Assignment – Using the lines below, work out the count of those that hold "width". Give the number only.

Data in this exercise –
(* ===== verification/EventCodec.v ===== *)
(** The event payload envelope: [internal/eventcodec/eventcodec.go].

    The msgpack encoder is a third-party package: [MsgpackLib] is its interface,
    with the one law the replay code relies on (decoding what was encoded gives
    the same map, up to the width the decoder picks for an integer).  Theorems:
    the envelope round-trips under its own kind, is refused under any other
    kind, and is never confused with a legacy JSON record. *)
From S2P Require Import Prelude Bytes.

Open Scope Z_scope.

(** The dynamic type of a Go integer held in an [any]. *)
Inductive int_kind :=
| KInt | KInt8 | KInt16 | KInt32 | KInt64
| KUint | KUint8 | KUint16 | KUint32 | KUint64.

Definition kind_range (k : int_kind) (z : Z) : Prop :=
  match k with
  | KInt8 => - 2 ^ 7 <= z < 2 ^ 7
  | KInt16 => - 2 ^ 15 <= z < 2 ^ 15
  | KInt32 => - 2 ^ 31 <= z < 2 ^ 31
  | KInt | KInt64 => in_i64 z
  | KUint8 => 0 <= z < 2 ^ 8
  | KUint16 => in_u16 z
  | KUint32 => in_u32 z
  | KUint | KUint64 => in_u64 z
  end.

(** The values a msgpack map holds. *)
Inductive any :=
| ANil
| AString (s : string)
| ABytes (b : bytes)
| AInt (k : int_kind) (z : Z)
| AOther.

Abbreviation fields := (gmap string any).

(** Same content; an integer may come back with another width. *)
Inductive any_sim : any → any → Prop :=
| sim_nil : any_sim ANil ANil
| sim_string s : any_sim (AString s) (AString s)
| sim_bytes b : any_sim (ABytes b) (ABytes b)
| sim_int k k' z : kind_range k' z → any_sim (AInt k z) (AInt k' z)
| sim_other : any_sim AOther AOther.

Definition fields_sim (m m' : fields) : Prop :=
  ∀ key, match m !! key, m' !! key with
         | Some a, Some b => any_sim a b
         | None, None => True
         | _, _ => False
         end.

Class MsgpackLib := {
  msgpack_Marshal : fields → option bytes;
  msgpack_Unmarshal : bytes → option fields;
  (** decoding what was encoded gives the same map *)
  msgpack_roundtrip : ∀ m data,
    msgpack_Marshal m = Some data →
    ∃ m', msgpack_Unmarshal data = Some m' ∧ fields_sim m m'
}.

Inductive codec_error := ErrKindRequired | ErrMsgpack | ErrKindMismatch (got want : Z).

(** [type Kind byte] *)
Abbreviation Kind := Z.
Definition KindTaskSubmitted : Kind := 1.
Definition KindWorkflowEvent : Kind := 2.
Definition KindActorEvent : Kind := 3.

(** [{'L', 'S', 'E', 1}] *)
Definition magic : bytes := [x4c; x53; x45; x01].

Section EventCodec.
Context `{MsgpackLib}.

Definition Marshal (kind : Kind) (value : fields) : result codec_error bytes :=
  if kind =? 0 then Err ErrKindRequired
  else match msgpack_Marshal value with
  | None => Err ErrMsgpack
  | Some body => Ok (magic ++ [byte_of_Z kind] ++ body)
  end.

(** [(body, true, nil)] is [Ok (Some body)]; [(nil, false, nil)], the signal to
    use the legacy decoder, is [Ok None]. *)
Definition Body (kind : Kind) (data : bytes) : result codec_error (option bytes) :=
  if bool_decide (length data < length magic + 1)%nat
     || bool_decide (slice data 0 (length magic) ≠ magic)
  then Ok None
  else
    let got := Z_of_byte (nth (length magic) data x00) in
    if negb (got =? kind) then Err (ErrKindMismatch got kind)
    else Ok (Some (drop (length magic + 1) data)).

Definition Unmarshal (kind : Kind) (data : bytes) : result codec_error (option fields) :=
  o ← Body kind data;
  match o with
  | None => Ok None
  | Some body =>
      match msgpack_Unmarshal body with
      | None => Err ErrMsgpack
      | Some m => Ok (Some m)
      end
  end.

(** ** Field recovery; a missing key is a nil value. *)

Definition StringValue (value : option any) : string :=
  match value with
  | Some (AString s) => s
  | Some (ABytes b) => bytes_str b
  | _ => ""
  end.

(** [None] is a nil slice. *)
Definition BytesValue (value : option any) : option bytes :=
  match value with
  | Some (ABytes b) => Some b
  | Some (AString s) => Some (str_bytes s)
  | _ => None
  end.

Definition Uint64Value (value : option any) : Z :=
  match value with
  | Some (AInt (KUint64 | KUint32 | KUint16 | KUint8 | KUint) v) => v
  | Some (AInt _ v) => if 0 <? v then u64 v else 0
  | _ => 0
  end.

Definition Uint32Value (value : option any) : Z := u32 (Uint64Value value).

Definition Int64Value (value : option any) : Z :=
  match value with
  | Some (AInt (KInt64 | KInt32 | KInt16 | KInt8 | KInt) v) => v
  | Some (AInt KUint64 v) => if v <=? max_i64 then i64 v else 0
  | Some (AInt _ v) => i64 v
  | _ => 0
  end.

(** ** Recovery through the codec *)

Lemma StringValue_sim m m' key : fields_sim m m' → StringValue (m' !! key) = StringValue (m !! key).
Proof. intros Hs. specialize (Hs key). repeat case_match; try done; by inversion Hs. Qed.

Lemma BytesValue_sim m m' key : fields_sim m m' → BytesValue (m' !! key) = BytesValue (m !! key).
Proof. intros Hs. specialize (Hs key). repeat case_match; try done; by inversion Hs. Qed.

(** An unsigned 64-bit field survives whatever integer type it is decoded to. *)
Lemma Uint64Value_sim m m' key z :
  fields_sim m m' → m !! key = Some (AInt KUint64 z) → in_u64 z → Uint64Value (m' !! key) = z.
Proof.
  intros Hs Hm Hz. specialize (Hs key). rewrite Hm in Hs.
  destruct (m' !! key) as [b|]; [|done]. inversion Hs as [| | |k k' z' Hr|]; subst.
  unfold in_u64 in *. destruct k'; simpl in *; try done;
    (destruct (Z.ltb_spec 0 z); [by apply u64_id|unfold in_i64 in *; lia]).
Qed.

Lemma Uint32Value_sim m m' key z :
  fields_sim m m' → m !! key = Some (AInt KUint32 z) → in_u32 z → Uint32Value (m' !! key) = z.
Proof.
  intros Hs Hm Hz. unfold Uint32Value. specialize (Hs key). rewrite Hm in Hs.
  destruct (m' !! key) as [b|]; [|done]. inversion Hs as [| | |k k' z' Hr|]; subst.
  assert (in_u64 z) by (unfold in_u32, in_u64 in *; lia).
  assert (Uint64Value (Some (AInt k' z)) = z) as ->; [|by apply u32_id].
  unfold in_u64 in *. destruct k'; simpl in *; try done;
    (destruct (Z.ltb_spec 0 z); [by apply u64_id|unfold in_i64 in *; lia]).
Qed.

Lemma Int64Value_sim m m' key z :
  fields_sim m m' → m !! key = Some (AInt KInt64 z) → in_i64 z → Int64Value (m' !! key) = z.
Proof.
  intros Hs Hm Hz. specialize (Hs key). rewrite Hm in Hs.
  destruct (m' !! key) as [b|]; [|done]. inversion Hs as [| | |k k' z' Hr|]; subst.
  destruct k'; simpl in *; try done; try (by apply i64_id).
  destruct (Z.leb_spec z max_i64); [by apply i64_id|unfold in_i64, max_i64 in *; lia].
Qed.

(** Absent keys stay absent. *)
Lemma absent_sim m m' key : fields_sim m m' → m !! key = None → m' !! key = None.
Proof. intros Hs Hm. specialize (Hs key). rewrite Hm in Hs. by destruct (m' !! key). Qed.

(** ** Sparse maps

    The payload types ([EventPayload] of workflows and actors, the task payload)
    write a key only when its value is not the zero value.  [sparse] is that
    sequence of conditional assignments. *)
Definition opt_str (s : string) : option any := if str_empty s then None else Some (AString s).
(** [if len(b) > 0 { fields[k] = []byte(b) }] *)
Definition opt_bytes (b : option bytes) : option any :=
  match b with Some (x :: r) => Some (ABytes (x :: r)) | _ => None end.
Definition opt_int (k : int_kind) (z : Z) : option any :=
  if z =? 0 then None else Some (AInt k z).

Fixpoint sparse (entries : list (string * option any)) (m : fields) : fields :=
  match entries with
  | [] => m
  | (k, o) :: entries => sparse entries (match o with Some v => <[k := v]> m | None => m end)
  end.

Lemma sparse_notin entries m k : k ∉ entries.*1 → sparse entries m !! k = m !! k.
Proof.
  revert m. induction entries as [|[k' o] entries IH]; intros m Hk; [done|]. simpl in *.
  apply not_elem_of_cons in Hk as [Hne Hk]. rewrite IH by done.
  destruct o; [by rewrite lookup_insert_ne|done].
Qed.

Lemma sparse_lookup entries m k o :
  NoDup (entries.*1) → m !! k = None → (k, o) ∈ entries → sparse entries m !! k = o.
Proof.
  revert m. induction entries as [|[k' o'] entries IH]; intros m Hnd Hm Hin.
  { by apply not_elem_of_nil in Hin. }
  simpl in *. apply NoDup_cons in Hnd as [Hni Hnd].
  apply elem_of_cons in Hin as [[= <- <-]|Hin].
  - rewrite sparse_notin by done. destruct o; [by rewrite lookup_insert_eq|done].
  - apply IH; [done| |done]. destruct o'; [|done]. rewrite lookup_insert_ne; [done|].
    intros ->. apply Hni, list_elem_of_fmap. exists (k, o). done.
Qed.

(** Each kind of field is read back from any map similar to the written one. *)
Lemma StringValue_field m m' k s :
  fields_sim m m' → m !! k = opt_str s → StringValue (m' !! k) = s.
Proof.
  intros Hs Hm. rewrite (StringValue_sim m m' k Hs), Hm. unfold opt_str.
  destruct (str_empty s) eqn:He; [|done]. by apply str_empty_true in He.
Qed.

Lemma BytesValue_field m m' k b :
  fields_sim m m' → m !! k = opt_bytes b → b ≠ Some [] → BytesValue (m' !! k) = b.
Proof.
  intros Hs Hm Hb. rewrite (BytesValue_sim m m' k Hs), Hm. by destruct b as [[|x b]|].
Qed.

Lemma Uint64Value_field m m' k z :
  fields_sim m m' → m !! k = opt_int KUint64 z → in_u64 z → Uint64Value (m' !! k) = z.
Proof.
  intros Hs Hm Hz. unfold opt_int in Hm. destruct (Z.eqb_spec z 0) as [->|Hne].
  - by rewrite (absent_sim m m').
  - by apply (Uint64Value_sim m m').
Qed.

Lemma Uint32Value_field m m' k z :
  fields_sim m m' → m !! k = opt_int KUint32 z → in_u32 z → Uint32Value (m' !! k) = z.
Proof.
  intros Hs Hm Hz. unfold opt_int in Hm. destruct (Z.eqb_spec z 0) as [->|Hne].
  - unfold Uint32Value. by rewrite (absent_sim m m').
  - by apply (Uint32Value_sim m m').
Qed.

Lemma Int64Value_field m m' k z :
  fields_sim m m' → m !! k = opt_int KInt64 z → in_i64 z → Int64Value (m' !! k) = z.
Proof.
  intros Hs Hm Hz. unfold opt_int in Hm. destruct (Z.eqb_spec z 0) as [->|Hne].
  - by rewrite (absent_sim m m').
  - by apply (Int64Value_sim m m').
Qed.

(** ** The envelope *)

Lemma Body_enveloped kind kind' body :
  0 <= kind < 256 →
  Body kind' (magic ++ [byte_of_Z kind] ++ body)
  = if kind =? kind' then Ok (Some body) else Err (ErrKindMismatch kind kind').
Proof.
  intros Hk. unfold Body.
  rewrite (bool_decide_eq_false_2 (length (magic ++ _) < _)%nat) by (simpl; lia).
  rewrite slice_prefix by done.
  rewrite bool_decide_eq_false_2 by (intros Hf; by apply Hf). cbn [orb].
  replace (nth (length magic) (magic ++ [byte_of_Z kind] ++ body) x00) with (byte_of_Z kind)
    by done.
  rewrite Z_of_byte_of_Z. unfold u8. rewrite Z.mod_small by done.
  by destruct (kind =? kind').
Qed.

Lemma Marshal_ok kind m data :
  Marshal kind m = Ok data →
  kind ≠ 0 ∧ ∃ body, msgpack_Marshal m = Some body ∧ data = magic ++ [byte_of_Z kind] ++ body.
Proof.
  unfold Marshal. destruct (Z.eqb_spec kind 0); [done|].
  destruct (msgpack_Marshal m) as [body|]; [|done]. intros [= <-]. eauto.
Qed.

(** An event written under a kind decodes under that kind to the same
    fields, and any other replay path refuses it with a kind mismatch. *)
Theorem envelope_roundtrip kind m data :
  Marshal kind m = Ok data → 0 <= kind < 256 →
  (∃ m', Unmarshal kind data = Ok (Some m') ∧ fields_sim m m') ∧
  (∀ kind', kind' ≠ kind → Unmarshal kind' data = Err (ErrKindMismatch kind kind')).
Proof.
  intros (Hk0 & body & Hm & ->)%Marshal_ok Hk. unfold Unmarshal. split.
  - rewrite Body_enveloped, Z.eqb_refl by done. simpl.
    destruct (msgpack_roundtrip _ _ Hm) as (m' & -> & Hsim). eauto.
  - intros kind' Hne. rewrite Body_enveloped by done.
    by rewrite (proj2 (Z.eqb_neq _ _)) by congruence.
Qed.

(** A record without the magic prefix is left to the legacy decoder. *)
Lemma legacy_falls_through kind data :
  slice data 0 4 ≠ magic → Unmarshal kind data = Ok None.
Proof.
  intros Hm. unfold Unmarshal, Body. simpl length.
  by rewrite (bool_decide_eq_true_2 (slice data 0 4 ≠ magic)), orb_true_r.
Qed.
End EventCodec.

(** ** A concrete encoder, for the witnesses

    It stores the map through stdpp's [Countable] encoding, a bit per byte, and
    refuses an integer outside its kind. *)
#[export] Instance int_kind_eq_dec : EqDecision int_kind.
Proof. solve_decision. Defined.

Definition int_kind_index (k : int_kind) : nat :=
  match k with
  | KInt => 0 | KInt8 => 1 | KInt16 => 2 | KInt32 => 3 | KInt64 => 4
  | KUint => 5 | KUint8 => 6 | KUint16 => 7 | KUint32 => 8 | KUint64 => 9
  end%nat.
Definition int_kind_of (n : nat) : option int_kind :=
  [KInt; KInt8; KInt16; KInt32; KInt64; KUint; KUint8; KUint16; KUint32; KUint64] !! n.
#[export] Instance int_kind_countable : Countable int_kind.
Proof. apply (inj_countable int_kind_index int_kind_of). by intros []. Defined.

#[export] Instance byte_countable : Countable byte.
Proof. apply (inj_countable Byte.to_N Byte.of_N). apply Byte.of_to_N. Defined.

#[export] Instance any_eq_dec : EqDecision any.
Proof. solve_decision. Defined.

Definition any_code (a : any) : bool + string + bytes + (int_kind * Z) :=
  match a with
  | ANil => inl (inl (inl false))
  | AOther => inl (inl (inl true))
  | AString s => inl (inl (inr s))
  | ABytes b => inl (inr b)
  | AInt k z => inr (k, z)
  end.
Definition any_decode (c : bool + string + bytes + (int_kind * Z)) : option any :=
  Some match c with
  | inl (inl (inl false)) => ANil
  | inl (inl (inl true)) => AOther
  | inl (inl (inr s)) => AString s
  | inl (inr b) => ABytes b
  | inr (k, z) => AInt k z
  end.
#[export] Instance any_countable : Countable any.
Proof. apply (inj_countable any_code any_decode). by intros []. Defined.

#[export] Instance kind_range_dec k z : Decision (kind_range k z).
Proof. destruct k; simpl; unfold in_i64, in_u64, in_u32, in_u16; apply _. Defined.

Definition any_in_range (a : any) : bool :=
  match a with AInt k z => bool_decide (kind_range k z) | _ => true end.

Fixpoint positive_bytes (p : positive) : bytes :=
  match p with xH => [] | xO p => x00 :: positive_bytes p | xI p => x01 :: positive_bytes p end.
Fixpoint bytes_positive (b : bytes) : positive :=
  match b with
  | [] => xH
  | x00 :: r => xO (bytes_positive r)
  | _ :: r => xI (bytes_positive r)
  end.

Definition toy_Marshal (m : fields) : option bytes :=
  if bool_decide (map_Forall (λ _ a, any_in_range a = true) m)
  then Some (positive_bytes (encode m)) else None.
Definition toy_Unmarshal (data : bytes) : option fields := decode (bytes_positive data).

Lemma toy_roundtrip m data :
  toy_Marshal m = Some data → ∃ m', toy_Unmarshal data = Some m' ∧ fields_sim m m'.
Proof.
  unfold toy_Marshal. case_bool_decide as Hrange; [|done]. intros [= <-].
  exists m. split.
  - unfold toy_Unmarshal.
    assert (∀ p, bytes_positive (positive_bytes p) = p) as ->; [|apply decode_encode].
    induction p; simpl; congruence.
  - intros key. destruct (m !! key) as [a|] eqn:Ha; [|done].
    specialize (Hrange key a Ha). destruct a; simpl in *; constructor.
    by apply bool_decide_eq_true_1 in Hrange.
Qed.

Definition toy_msgpack : MsgpackLib :=
  {| msgpack_Marshal := toy_Marshal; msgpack_Unmarshal := toy_Unmarshal;
     msgpack_roundtrip := toy_roundtrip |}.

Definition demo_fields : fields :=
  {[ "task_id" := AString "t1"; "epoch" := AInt KUint64 9 ]}.
Definition demo_event : bytes :=
  match Marshal (H := toy_msgpack) KindActorEvent demo_fields with Ok d => d | Err _ => [] end.

Lemma envelope_roundtrip_witness :
  (∃ m', Unmarshal (H := toy_msgpack) KindActorEvent demo_event = Ok (Some m') ∧
         fields_sim demo_fields m') ∧
  (∀ kind', kind' ≠ KindActorEvent →
     Unmarshal (H := toy_msgpack) kind' demo_event = Err (ErrKindMismatch KindActorEvent kind')).
Proof.
  apply (envelope_roundtrip (H := toy_msgpack) KindActorEvent demo_fields);
    [vm_compute; reflexivity|unfold KindActorEvent; lia].
Defined.
Close Scope Z_scope.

Task output – 2